Saved entries
== Segment start ==

(* ===== verification/UserCopy.v ===== *)
(** * copyout, copyin and copyinstr against the bytes a user program sees

    [ubyte] reads a user address through the page table; [copyin] returns
    those bytes, [copyout] changes exactly those bytes, and both fail exactly
    when an address of the range is not mapped for the user. *)
From S2P Require Import Prelude Memory Machine Sv32 Spinlock Kalloc Vm VmSpec UserVm.
From stdpp Require Import gmap strings countable prelude.

Open Scope Z_scope.
#[local] Opaque memset.

(** The page of [va] is mapped and the user may access it. *)
Definition accessible (m : gmap Z Z) (root va : Z) : bool :=
  is_set (pte_of m root va) PTE_V && is_set (pte_of m root va) PTE_U.

(** The physical address of [va], when it is accessible. *)
Definition upa (m : gmap Z Z) (root va : Z) : Z := PTE2PA (pte_of m root va) + va mod PGSIZE.

Definition ubyte (m : gmap Z Z) (root va : Z) : Z := load8 m (upa m root va).

Fixpoint ubytes (m : gmap Z Z) (root va : Z) (n : nat) : list Z :=
  match n with
  | O => []
  | S n' => ubyte m root va :: ubytes m root (va + 1) n'
  end.

Lemma length_ubytes m root va n : length (ubytes m root va n) = n.
Proof. revert va. induction n; intros; cbn; auto. Qed.

Lemma ubytes_app m root va n k :
  ubytes m root va (n + k) = ubytes m root va n ++ ubytes m root (va + Z.of_nat n) k.
Proof.
  revert va. induction n as [|n IH]; intros va; cbn [ubytes app plus].
  - by rewrite Z.add_0_r.
  - rewrite IH. do 3 f_equal. lia.
Qed.

Lemma lookup_ubytes m root va n i :
  (i < n)%nat -> ubytes m root va n !! i = Some (ubyte m root (va + Z.of_nat i)).
Proof.
  revert va i. induction n as [|n IH]; intros va i Hi; [lia|]. destruct i as [|i]; cbn.
  - by rewrite Z.add_0_r.
  - rewrite IH by lia. do 2 f_equal. lia.
Qed.

Section UserCopy.
Context {L : Layout} {LO : LayoutOk L}.

(** A table the copy routines may use: no accessible page has frame 0, the
    value [walkaddr] fails with. *)
Record user_table (T : gset Z) (m : gmap Z Z) (root : Z) : Prop := {
  ut_ok : pt_ok T m root;
  ut_nonzero : forall va, is_u32 va -> accessible m root va = true -> PTE2PA (pte_of m root va) <> 0;
}.

Lemma walkaddr_ok T root va s :
  is_u32 va -> user_table T (mem s) root ->
  walkaddr root va s = Ok (if accessible (mem s) root va then PTE2PA (pte_of (mem s) root va) else 0) s.
Proof.
  intros Hva [Hok _]. unfold walkaddr.
  rewrite (proj2 (Z.ltb_ge _ _)) by (unfold MAXVA, is_u32 in *; lia).
  erewrite bind_ok by by apply walk_noalloc. unfold accessible, pte_of.
  destruct (pte_addr (mem s) root va) as [a|] eqn:E; [|by rewrite is_set_0].
  pose proof (pte_addr_pos _ _ _ _ _ Hok E). rewrite (proj2 (Z.eqb_neq a 0)) by lia.
  msimp. destruct (is_set (load32 (mem s) a) PTE_V); cbn [negb andb]; [|done].
  by destruct (is_set (load32 (mem s) a) PTE_U).
Qed.

(** ** One page of a copy *)

(** The bytes of [va] up to the end of its page. *)
Definition in_page (va : Z) : Z := PGSIZE - va mod PGSIZE.

Lemma in_page_pos va : 0 < in_page va <= PGSIZE.
Proof. unfold in_page. pose proof (Z.mod_pos_bound va PGSIZE). unfold PGSIZE in *. lia. Qed.

Lemma rounddown_eq va : is_u32 va ->
  PGROUNDDOWN va = va - va mod PGSIZE /\ PGSIZE - (va - PGROUNDDOWN va) = in_page va /\
  PGROUNDDOWN va + PGSIZE = va + in_page va.
Proof.
  intros H. rewrite PGROUNDDOWN_eq by done. unfold in_page, PGSIZE. Z.div_mod_to_equations. lia.
Qed.

Lemma same_page_offset va k : is_u32 va -> 0 <= k < in_page va ->
  same_page va (va + k) /\ (va + k) mod PGSIZE = va mod PGSIZE + k.
Proof.
  unfold same_page, in_page, PGSIZE, is_u32. intros. split; Z.div_mod_to_equations; lia.
Qed.

(** Accessibility and the frame are those of the page. *)
Lemma accessible_same_page m root va va' :
  is_u32 va -> is_u32 va' -> same_page va va' -> accessible m root va' = accessible m root va.
Proof. intros. unfold accessible. by rewrite (pte_of_same_page m root va va'). Qed.

Lemma upa_offset m root va k :
  is_u32 va -> is_u32 (va + k) -> 0 <= k < in_page va -> upa m root (va + k) = upa m root va + k.
Proof.
  intros Hva Hk Hr. destruct (same_page_offset va k Hva Hr) as [Hsp Hm].
  unfold upa. rewrite (pte_of_same_page m root va), Hm by done. lia.
Qed.

Lemma ubytes_page m root va n :
  is_u32 va -> va + Z.of_nat n <= 2 ^ 32 -> Z.of_nat n <= in_page va ->
  ubytes m root va n = load_bytes m (upa m root va) n.
Proof.
  intros Hva Hlim Hn. apply list_eq. intros i. destruct (decide (i < n)%nat) as [Hi|Hi].
  - rewrite lookup_ubytes, lookup_load_bytes by done. unfold ubyte.
    rewrite upa_offset by (unfold is_u32 in *; lia || done). done.
  - by rewrite !lookup_ge_None_2 by (rewrite ?length_ubytes, ?length_load_bytes; lia).
Qed.

(** Every address of the range is accessible. *)
Definition range_ok (m : gmap Z Z) (root va len : Z) : Prop :=
  forall va', va <= va' < va + len -> accessible m root va' = true.

Lemma page_start_u32 va : is_u32 va -> is_u32 (PGROUNDDOWN va) /\ same_page va (PGROUNDDOWN va).
Proof.
  intros H. destruct (PGROUNDDOWN_bounds va H) as (_ & _ & Hu). split; [done|].
  rewrite PGROUNDDOWN_eq by done. unfold same_page, PGSIZE. by rewrite Z.div_mul.
Qed.

(** ** copyin *)

(** The loop returns the bytes of the longest accessible prefix, page by
    page. *)
Lemma copyin_loop_spec T root s : user_table T (mem s) root -> forall fuel va len acc,
  is_u32 va -> 0 <= len -> va + len <= 2 ^ 32 ->
  len <= in_page va + Z.of_nat fuel * PGSIZE - PGSIZE ->
  exists r k, copyin_loop fuel root va len acc s = Ok (r, acc ++ ubytes (mem s) root va k) s /\
    Z.of_nat k <= len /\ range_ok (mem s) root va (Z.of_nat k) /\
    ((r = 0 /\ Z.of_nat k = len) \/ (r = -1 /\ Z.of_nat k < len /\
       accessible (mem s) root (va + Z.of_nat k) = false)).
Proof.
  intros Hut. induction fuel as [|fuel IH]; intros va len acc Hva Hlen Hlim Hfuel; cbn [copyin_loop].
  { pose proof (in_page_pos va). rewrite (proj2 (Z.leb_le _ _)) by lia. exists 0, 0%nat.
    rewrite app_nil_r. split_and!; [done|lia|by intros va' ?; lia|left; lia]. }
  destruct (Z.leb_spec len 0).
  { exists 0, 0%nat. rewrite app_nil_r. split_and!; [done|lia|by intros va' ?; lia|left; lia]. }
  destruct (page_start_u32 va Hva) as [Hu0 Hsp0]. destruct (rounddown_eq va Hva) as (E0 & E1 & E2).
  erewrite bind_ok by by eapply walkaddr_ok.
  rewrite (accessible_same_page _ _ va) by done.
  destruct (accessible (mem s) root va) eqn:Hacc.
  2:{ cbn [Z.eqb]. exists (-1), 0%nat. rewrite app_nil_r, Z.add_0_r.
      split_and!; [done|lia|by intros va' ?; lia|right; split_and!; [done|lia|done]]. }
  rewrite (pte_of_same_page _ _ va) by done.
  rewrite (proj2 (Z.eqb_neq _ _)) by (by apply (ut_nonzero _ _ _ Hut)). msimp. rewrite E1, E2.
  pose proof (in_page_pos va) as Hip. set (n := Z.min (in_page va) len).
  replace (PTE2PA (pte_of (mem s) root va) + (va - PGROUNDDOWN va)) with (upa (mem s) root va)
    by (unfold upa; lia).
  rewrite <- ubytes_page by (done || lia).
  assert (range_ok (mem s) root va n) as Hr0.
  { intros va' Hv. destruct (same_page_offset va (va' - va) Hva) as [Hsp _]; [lia|].
    replace (va + (va' - va)) with va' in Hsp by lia.
    rewrite (accessible_same_page _ _ va); [done|done|unfold is_u32 in *; lia|done]. }
  destruct (decide (len <= in_page va)) as [Hlast|Hmore].
  - assert (n = len) as -> by lia. rewrite Z.sub_diag. exists 0, (Z.to_nat len).
    rewrite Z2Nat.id by lia. split_and!; [by destruct fuel|lia|done|by left].
  - assert (n = in_page va) as Hn by lia. rewrite Hn in *.
    rewrite u32_small by (unfold is_u32 in *; lia).
    destruct (IH (va + in_page va) (len - in_page va) (acc ++ ubytes (mem s) root va (Z.to_nat (in_page va))))
      as (r & k & Hr & Hk & Hrk & Hres); [unfold is_u32 in *; lia|lia|lia| |].
    { assert (in_page (va + in_page va) = PGSIZE) as ->; [|lia].
      unfold in_page, PGSIZE. Z.div_mod_to_equations. lia. }
    exists r, (Z.to_nat (in_page va) + k)%nat. rewrite ubytes_app, app_assoc, Nat2Z.inj_add, Z2Nat.id by lia.
    split_and!; [done|lia| |].
    + intros va' Hv. destruct (decide (va' < va + in_page va)); [apply Hr0; lia|apply Hrk; lia].
    + rewrite Z.add_assoc. destruct Hres as [[-> ?]|(-> & ? & ?)]; [left; lia|right; split_and!; done || lia].
Qed.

== Segment end ==

WHAT YOU HAVE TO DO: This exercise calls for the line containing "done || lia]." and each line after it in the records, copied exactly.

TASK OUTPUT:
    + rewrite Z.add_assoc. destruct Hres as [[-> ?]|(-> & ? & ?)]; [left; lia|right; split_and!; done || lia].
Qed.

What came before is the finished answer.